La lutte contre le trafic de faune et de flore, une priorité pour la France

La lutte contre le trafic illicite de la faune et la flore sauvages fait partie des priorités françaises dans la lutte contre la criminalité organisée, et la France s’engage donc sur ces aspects dans différentes enceintes multilatérales et intergouvernementales.

Dans le cadre de la Commission pour la Prévention du Crime et pour la Justice Pénale (CPCJP) de l’ONU, une résolution (Mesures de prévention du crime et de justice pénale visant à lutter contre le trafic illicite d’espèces de faune et de flore sauvages protégées) soutenue notamment par la France a été adoptée lors de sa 22eme session en avril 2013.

En mai 2014, la 23eme session de la CPCJP a pour objet l’examen de plusieurs résolutions, dont l’une consacrée à la lutte contre le trafic de bois.

Un évènement parallèle sur les crimes liés aux forêts et aux espèces sauvages est également prévu, réunissant plusieurs experts des états-membres, de l’ONUDC, de la CITES (Convention sur le commerce international des espèces de faune et de flore sauvages menacées d’extinction) et de certaines ONG.

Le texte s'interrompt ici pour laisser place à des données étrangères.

(** * Deployer: store-code and instantiate (src/deployer.ts)

    A shallow embedding of [Deployer.storeCode] and [Deployer.instantiate].
    The two methods are sequential programs over a mutable reference store,
    the process working directory and a handful of external collaborators
    (spinner, signer, ledger client, block-inclusion waiter).  They are
    embedded as computations of a state-and-exception monad; every call to a
    collaborator is recorded in a trace so that statements such as "no
    broadcast happens" can be read off the final state.

    Both methods are [async]; each [await] is read as sequencing, that is, a
    call runs from its first statement to its return or throw without any
    other task of the process touching the store or the working directory
    in between. *)

From Stdlib Require Import PrimFloat Ascii ZArith Bool.
From stdpp Require Import gmap strings list fin_maps pretty.

Local Open Scope Z_scope.
Local Set Warnings "-register-all".

(** ** JavaScript values *)

(** The values [JSON.parse] can produce, plus [undefined], which property
    reads produce.  A number stands for an integer-valued one (the logs of
    the ledger carry their numbers as strings; numbers with a fraction are
    outside the model).  An object keeps its members in source order; a
    later duplicate key shadows an earlier one, see [own_property]. *)
Inductive value : Type :=
| VUndefined
| VNull
| VBool (b : bool)
| VNum (n : Z)
| VStr (s : string)
| VArr (elems : list value)
| VObj (members : list (string * value)).

(** ToBoolean. *)
Definition truthy (v : value) : bool :=
  match v with
  | VUndefined | VNull => false
  | VBool b => b
  | VNum n => negb (n =? 0)
  | VStr s => negb (String.eqb s EmptyString)
  | VArr _ | VObj _ => true
  end.

(** ToString, as applied by template literals. *)
Fixpoint to_display (v : value) : string :=
  match v with
  | VUndefined => "undefined"
  | VNull => "null"
  | VBool true => "true"
  | VBool false => "false"
  | VNum n => pretty n
  | VStr s => s
  | VArr elems =>
      String.concat ","
        (map (fun e => match e with
                       | VUndefined | VNull => EmptyString
                       | _ => to_display e
                       end) elems)
  | VObj _ => "[object Object]"
  end.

En décembre 2013, le Sommet de l’Elysée sur la paix et la sécurité en Afrique a réuni une quarantaine de chefs d’Etat, de gouvernements et de délégations à Paris. La lutte contre le trafic illicite de la faune et de la flore était à l’ordre du jour du discussion, et lors de la table ronde sur la lutte contre le braconnage d’éléphants et contre le trafic d’ivoire et d’autres espèces protégées, 18 Etats ont adhéré ou cosigné une déclaration ambitieuse visant à agir sans délai contre ces crimes, qui portent atteinte à la biodiversité, à l’environnement, mais aussi au développement économique et social. Plusieurs mesures, visant à agir dans ce domaine en renforçant le rôle de l’ONUDC et à mobiliser la communauté internationale, ont ainsi été évoquées.